What is expected: Take each line from the material below that includes the string "Hmax" and copy it.

══ Records supplied

Lemma wordlist_run_accounted_witness :
  let plugin := GobusterDir transport_status_only url.Parse example_uuids in
  String.eqb (Wordlist (Opts ext_run)) "-" = false
  /\ file_open_err example_wordlist = None
  /\ file_scan_err example_wordlist = None
  /\ file_seek_err example_wordlist = None
  /\ (forall text, text ∈ file_lines example_wordlist ->
        strings_HasPrefix (strings_TrimSpace text) "#" = false)
  /\ (forall j, never_done j = false)
  /\ (forall j, example_range_order j
                ≡ₚ elements (ExtensionsParsed (Opts ext_run)))
  /\ (0 <= errorCount ext_run)%Z
  /\ (errorCount ext_run
      + Z.of_nat (List.length (WordScan ext_run never_done example_range_order
                                 0 (file_lines example_wordlist)))
      <= int_max)%Z
  /\ exists g' : Gobuster,
       getWordlist [] example_wordlist ext_run
       = (g', inr (file_lines example_wordlist))
       /\ let handled :=
            handleAll plugin
              (WordScan g' never_done example_range_order 0
                 (file_lines example_wordlist)) g' in
          let g'' := errorWorker (errorsOf (snd handled)) (fst handled) in
          (requestsIssued g'' + (errorCount g'' - errorCount ext_run)
           = requestsExpected g'')%Z
          /\ (0 <= requestsIssued g'' <= requestsExpected g'')%Z.
Proof.
  intros plugin.
  assert (Hhash : forall text, text ∈ file_lines example_wordlist ->
            strings_HasPrefix (strings_TrimSpace text) "#" = false).
  { intros text Ht. cbn [file_lines example_wordlist] in Ht.
    repeat (apply elem_of_cons in Ht as [->|Ht]; [vm_compute; reflexivity|]).
    apply elem_of_nil in Ht. destruct Ht. }
  assert (He0 : (0 <= errorCount ext_run)%Z) by (vm_compute; discriminate).
  assert (Hmax : (errorCount ext_run
                  + Z.of_nat (List.length (WordScan ext_run never_done
                       example_range_order 0 (file_lines example_wordlist)))
                  <= int_max)%Z) by (vm_compute; discriminate).
  repeat (split; [first [reflexivity | exact Hhash | exact He0 | exact Hmax]|]).
  apply (wordlist_run_accounted plugin ext_run [] example_wordlist
           never_done example_range_order);
    first [reflexivity | exact Hhash | exact He0 | exact Hmax].
Defined.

════

Exercise solution:
  assert (Hmax : (errorCount ext_run
  repeat (split; [first [reflexivity | exact Hhash | exact He0 | exact Hmax]|]).
    first [reflexivity | exact Hhash | exact He0 | exact Hmax].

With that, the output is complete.